With this business model has a tendency to fly through the loan underwriting process and away from applications for funding in no time flat. In fact, the Small Business Administration (SBA), in the hope of speeding up the process of funding and financing more franchise loans, has created an “SBA-approved franchise” list – a list of franchises that SBA has been checked through their underwriting process. According to Jim D, a former moderator of the site SBA.gov; SBA-approved franchise is select the business opportunity that the agreement has been accepted by the SBA. When it comes to securing a SBA-backed loans, they apply for approval-franchises have easier and faster. Applicants for SBA-approved franchise benefits of a streamlined review process that accelerates their loan application. Because franchises are pre-approved, review the loan is less complex and focus on certain aspects of the business plan that brand.
So, if the SBA love the franchise so much, what loan programs they offer?
3 SBA Loan Program To Franchise
First things first. SBA does not directly lend to businesses or franchise owner. Thus, you will still have to take your loan request to the SBA bank loan or financial institution. However, this origination also know that SBA Like proven franchise business and are more than willing to review and process your application.
When looking for a SBA loan for your franchise, you should focus on your specific financing needs and match them to SBA loan program as follows:
7 (a) SBA Loan Program: This is the flagship program of the SBA is designed to finance almost all aspects of business.
According to the SBA, 7 (a) loan program can be used:
To provide long-term working capital used to pay operating costs, debt and / or to purchase supplies
short-term capital needs, including seasonal financing, contract performance, financing and exporting construction work
revolving funds based on the value of existing inventory and accounts receivable, under special conditions
To buy equipment, machinery, furniture, equipment, supplies or materials
To buy real estate, including land and buildings
To build a new building or renovating an existing building
To establish a new business or help in the acquisition, operation or expansion of an existing business
To refinance existing business debts, under certain conditions
The program has a maximum loan amount of $ 5 million with an average, in 2012 – the last published figures, to be around $ 337,730.
Like most SBA loans come with longer loan terms to make monthly payments more affordable, maturity of the loan for real estate can go to 25 years, up to ten years for equipment and up to seven years for working capital.

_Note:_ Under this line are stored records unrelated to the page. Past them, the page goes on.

(** * Auto-link plugin (src/main.ts): term index, match engine, rewrite and undo

    A shallow embedding of [AutoLinkPlugin] and the proofs of the properties
    its specification states about it.

    Strings.  A JavaScript string is a sequence of UTF-16 code units.  The
    embedding covers the strings whose code units lie in U+0000..U+00FF
    (Latin-1), one [ascii] per code unit: on that range [toLowerCase] works
    unit by unit and the classes [\s] and the punctuation class of the
    cleaning regular expression are finite tables.

    State.  The plugin object ([settings], [linkCache], [changeHistory]) and
    the part of the host application it talks to (the vault's files, the
    editors' buffers, the active view, the notices shown) are one record,
    threaded through every method.  Editors are objects shared between the
    event that hands one to the plugin and the active view that owns one, so
    buffers live in a store indexed by editor identity. *)

From Stdlib Require Import ZArith Ascii Lia.
From Stdlib Require String.
From stdpp Require Import base list strings gmap.

Local Open Scope Z_scope.
Local Open Scope nat_scope.

Abbreviation str := (list ascii).

(** An ASCII string literal as a sequence of code units. *)
Definition js (s : string) : str := String.list_ascii_of_string s.

(** ** Character classes *)

(** [\s] of a regular expression without the [u] flag, on U+0000..U+00FF:
    TAB, LF, VT, FF, CR, SPACE and NO-BREAK SPACE. *)
Definition isSpace (c : ascii) : bool :=
  let n := nat_of_ascii c in
  ((9 <=? n) && (n <=? 13)) || (n =? 32) || (n =? 160).

(** The class [[.,/#!$%^&*;:{}=\-_`~()[\]]] of the cleaning expression. *)
Definition isPunct (c : ascii) : bool :=
  match c with
  | "." | "," | "/" | "#" | "!" | "$" | "%" | "^" | "&" | "*" | ";" | ":"
  | "{" | "}" | "=" | "-" | "_" | "`" | "~" | "(" | ")" | "[" | "]" => true
  | _ => false
  end%char.

(** [toLowerCase] on one code unit: A..Z, and the Latin-1 capitals
    U+00C0..U+00DE without the multiplication sign U+00D7. *)
Definition lowerChar (c : ascii) : ascii :=
  let n := nat_of_ascii c in
  if ((65 <=? n) && (n <=? 90)) || ((192 <=? n) && (n <=? 214))
     || ((216 <=? n) && (n <=? 222))
  then ascii_of_nat (n + 32) else c.

(** ** String primitives *)

Definition toLowerCase (s : str) : str := map lowerChar s.

(** [s.startsWith(p)]; the test [indexOf] makes at each offset. *)
Fixpoint startsWith (p s : str) : bool :=
  match p, s with
  | [], _ => true
  | _ :: _, [] => false
  | a :: p', b :: s' => Ascii.eqb a b && startsWith p' s'
  end.

(** [s.indexOf(p)] scanning from offset [i] of the original string, [s]
    being what is left of it; [-1] when [p] does not occur. *)
Fixpoint indexOfFrom (p s : str) (i : nat) : Z :=
  if startsWith p s then Z.of_nat i
  else match s with
       | [] => (-1)%Z
       | _ :: s' => indexOfFrom p s' (S i)
       end.

Definition indexOf (s p : str) : Z := indexOfFrom p s 0.

(** [s.includes(p)]. *)
Definition includes (s p : str) : bool := (0 <=? indexOf s p)%Z.

(** [s.substring(a, b)]: both indices are clamped to [0, s.length] and
    swapped when [a > b]. *)
Definition clampIndex (s : str) (i : Z) : nat :=
  Z.to_nat (Z.min (Z.max i 0) (Z.of_nat (length s))).

Definition substring (s : str) (a b : Z) : str :=
  let a' := clampIndex s a in
  let b' := clampIndex s b in
  take (Nat.max a' b' - Nat.min a' b') (drop (Nat.min a' b') s).

(** [s.split(/\s+/)]: the maximal runs of non-space code units, in order,
    with an empty first (last) element when [s] starts (ends) with a space
    and the single element [""] for the empty string.  [inSep] says that the
    previous unit was a space, [cur] is the word collected so far. *)
Fixpoint splitWs (inSep : bool) (cur s : str) : list str :=
  match s with
  | [] => [cur]
  | c :: s' =>
      if isSpace c then
        if inSep then splitWs true [] s' else cur :: splitWs true [] s'
      else splitWs false (cur ++ [c]) s'
  end.

Definition split (s : str) : list str := splitWs false [] s.

(** [s.split('\n')]. *)
Fixpoint splitOn (sep : ascii) (cur s : str) : list str :=
  match s with
  | [] => [cur]
  | c :: s' =>
      if Ascii.eqb c sep then cur :: splitOn sep [] s'
      else splitOn sep (cur ++ [c]) s'
  end.

Definition splitLines (s : str) : list str := splitOn "010"%char [] s.

(** ** Cleaning a word

    [word.replace(/^[P]*|[P]*$/g, '')] with [P] the punctuation class; the
    expression has the global flag and no multi-line flag. *)

(** The longest run of [P] at the head of [s], which [[P]*] takes. *)
Fixpoint punctRun (s : str) : nat :=
  match s with
  | [] => 0
  | c :: s' => if isPunct c then S (punctRun s') else 0
  end.

(** One attempt of the expression at offset [i], [s] being the word from [i]
    on; the answer is the length of the match.  [^[P]*] matches at offset 0
    only and takes the whole run.  [[P]*$] matches when the run reaches the
    end of the word; giving units of the run back cannot reach it. *)
Definition matchEnds (i : nat) (s : str) : option nat :=
  if (i =? 0) || (punctRun s =? length s) then Some (punctRun s) else None.

(** The loop of [replace] from offset [i], with the empty replacement:
    [skip] units of the match found last are still to be erased.  After a
    match the search goes on where the match ended, or one unit further when
    the match was empty; a unit no match covers is kept. *)
Fixpoint replaceEnds (i skip : nat) (s : str) : str :=
  match s with
  | [] => []
  | c :: s' =>
      match skip with
      | S k => replaceEnds (S i) k s'
      | 0 =>
          match matchEnds i s with
          | Some (S k) => replaceEnds (S i) k s'
          | _ => c :: replaceEnds (S i) 0 s'
          end
      end
  end.

Definition stripPunctuation (word : str) : str := replaceEnds 0 0 word.

(** What the replacement comes to: the run of [P] at each end is erased,
    nothing in between is touched ([stripPunctuation_ends]). *)
Fixpoint dropLeading (s : str) : str :=
  match s with
  | [] => []
  | c :: s' => if isPunct c then dropLeading s' else s
  end.

Definition dropTrailing (s : str) : str := rev (dropLeading (rev s)).

(** ** Settings *)

Record MyPluginSettings := {
  mySetting : str;
  minWordLength : Z;
  ignoredWords : list str;
  caseSensitive : bool;
  scanOnLoad : bool;
  linkPrefix : str;
  autoLinkEnabled : bool
}.

Definition DEFAULT_SETTINGS : MyPluginSettings := {|
  mySetting := js "default";
  minWordLength := 3;
  ignoredWords := [js "the"; js "and"; js "but"; js "for"];
  caseSensitive := false;
  scanOnLoad := true;
  linkPrefix := js "[[]]";
  autoLinkEnabled := true
|}.

(** [caseSensitive ? cleanWord : cleanWord.toLowerCase()], the key under
    which a cleaned word is stored and looked up (lines 132 and 231). *)
Definition searchKey (s : MyPluginSettings) (cleanWord : str) : str :=
  if caseSensitive s then cleanWord else toLowerCase cleanWord.

(** The specification's [normalize]: clean, then fold case per settings. *)
Definition normalize (s : MyPluginSettings) (word : str) : str :=
  searchKey s (stripPunctuation word).

(** [Array.prototype.includes] on an array of strings. *)
Definition arrayIncludes (l : list str) (x : str) : bool := bool_decide (x ∈ l).

(** ** Host application objects *)

Record EditorPosition := { line : nat; ch : nat }.

Record TFile := { path : str }.

(** An editor is known by its identity; its buffer is kept in the store. *)
Definition EditorId := nat.

Record MarkdownView := { view_file : option TFile; view_editor : EditorId }.

Inductive Notice :=
| NoticeLinked (word linkedFilePath : str)
| NoticeUndid
| NoticeScanned (files : nat)
| NoticeAutoLinking (enabled : bool).

(** A buffer is its lines.  The editor belongs to the host; what it does with
    a position outside the buffer is not the plugin's to say.  Here such a
    position is clipped: a line past the last one becomes the end of the last
    line, a column past the end of its line becomes the end of it.  Every
    property below that speaks of buffers is about positions inside them. *)
Definition getLineOf (doc : list str) (n : nat) : str := default [] (doc !! n).

Definition clipPos (doc : list str) (p : EditorPosition) : EditorPosition :=
  let lastLine := length doc - 1 in
  if decide (lastLine < line p)
  then {| line := lastLine; ch := length (getLineOf doc lastLine) |}
  else {| line := line p; ch := Nat.min (ch p) (length (getLineOf doc (line p))) |}.

(** [editor.replaceRange(replacement, from, to)] on the buffer, for a
    replacement without line break (the plugin only passes words and words in
    markers, see [split_no_space]) and [from] not after [to]. *)
Definition replaceRangeDoc (replacement : str) (from to : EditorPosition)
    (doc : list str) : list str :=
  let f := clipPos doc from in
  let t := clipPos doc to in
  take (line f) doc
  ++ [take (ch f) (getLineOf doc (line f)) ++ replacement
      ++ drop (ch t) (getLineOf doc (line t))]
  ++ drop (S (line t)) doc.

(** ** Plugin state *)

Record HistoryEntry := { text : str; position : EditorPosition; file : str }.

Record State := {
  settings : MyPluginSettings;
  linkCache : gmap (list ascii) (list ascii);
  changeHistory : list HistoryEntry;
  vault : list (TFile * str);
  editors : gmap nat (list (list ascii));
  activeView : option MarkdownView;
  notices : list Notice
}.

Definition withSettings (s : MyPluginSettings) (st : State) : State :=
  {| settings := s; linkCache := linkCache st; changeHistory := changeHistory st;
     vault := vault st; editors := editors st; activeView := activeView st;
     notices := notices st |}.

Definition withLinkCache (c : gmap (list ascii) (list ascii)) (st : State) : State :=
  {| settings := settings st; linkCache := c; changeHistory := changeHistory st;
     vault := vault st; editors := editors st; activeView := activeView st;
     notices := notices st |}.

Definition withChangeHistory (h : list HistoryEntry) (st : State) : State :=
  {| settings := settings st; linkCache := linkCache st; changeHistory := h;
     vault := vault st; editors := editors st; activeView := activeView st;
     notices := notices st |}.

Now, all SBA loans are assumed to be fully guaranteed with a business or personal assets. However, while the SBA expecting this, they will not decline a loan based solely on the lack of sufficient collateral.
Lastly, know that these loans do require the borrower to provide 20% or more as a down payment or their own equity in the deal. Thus, only the SBA will guarantee 80% of the amount needed.

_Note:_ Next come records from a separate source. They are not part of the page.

Inductive regex : Type :=
| Caret                              (* ^ *)
| Dollar                             (* $ *)
| Lit (c : ascii)                    (* a literal or escaped character *)
| Word                               (* \w *)
| Class (cs : list ascii)            (* [...] *)
| Alt (r1 r2 : regex)                (* r1|r2 *)
| Cat (r1 r2 : regex)                (* r1r2 *)
| Star (r : regex)                   (* r* *)
| Plus (r : regex)                   (* r+ *)
| NegLookahead (r : regex).          (* (?!r) *)

Definition between (lo hi c : ascii) : bool :=
  (nat_of_ascii lo <=? nat_of_ascii c)%nat && (nat_of_ascii c <=? nat_of_ascii hi)%nat.

Definition is_word (c : ascii) : bool :=
  between "a" "z" c || between "A" "Z" c || between "0" "9" c || Ascii.eqb c "_".

Definition in_class (cs : list ascii) (c : ascii) : bool :=
  existsb (Ascii.eqb c) cs.

Definition newline : ascii := "010".

(** [$] without [re.MULTILINE]. *)
Definition at_dollar (s : string) : bool :=
  match s with
  | EmptyString => true
  | String c EmptyString => Ascii.eqb c newline
  | _ => false
  end.

Definition one_char (p : ascii -> bool) (s : string) (k : bool -> string -> bool) : bool :=
  match s with
  | String c s' => p c && k false s'
  | EmptyString => false
  end.

(** Repetition: either stop here, or match the body once, having consumed
    at least one character, and repeat.  The subject's length bounds the
    number of rounds. *)
Fixpoint star_loop (body : bool -> string -> (bool -> string -> bool) -> bool)
    (k : bool -> string -> bool) (fuel : nat) (bol : bool) (s : string) : bool :=
  k bol s ||
  match fuel with
  | O => false
  | S fuel' =>
      body bol s (fun b s' =>
        (String.length s' <? String.length s)%nat && star_loop body k fuel' b s')
  end.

As you should be able to see, this SBA program can cover almost all the financing needs of the purchase of real estate franchising and business development for the equipment for working capital needs. So, if that is what you need to buy or grow your franchise, start here.
CDC / 504 Loan Program: 504 Program loans, such as 7 (a) program, is great for the franchise. However, this program is limited to real estate and equipment purchases only.
According to the SBA, 504 loan program can be used for;
Purchase of land, including existing buildings
Purchase improvements, including grading, street improvements, utilities, parking lots and landscaping
Construction of new facilities or modernizing, renovating or modify an existing facility
But, the real benefit with this loan program is that portion of the equity or down payment required from the borrower less – usually around 10% – thus, requiring less than pocket expense.
How does this program work. This program is designed to help facilitate additional business growth and development within the community. So, when loans 504 requested and approved, Community Development Local company (CDC) – a part of society on the loan – will fund and a guarantee of up to 40% of the demand for loans, a local SBA approved by the Bank will finance 50% of the demand for loans leaving the remaining 10% of borrower. The three partners are all working for the same goal – long-term success of your franchise.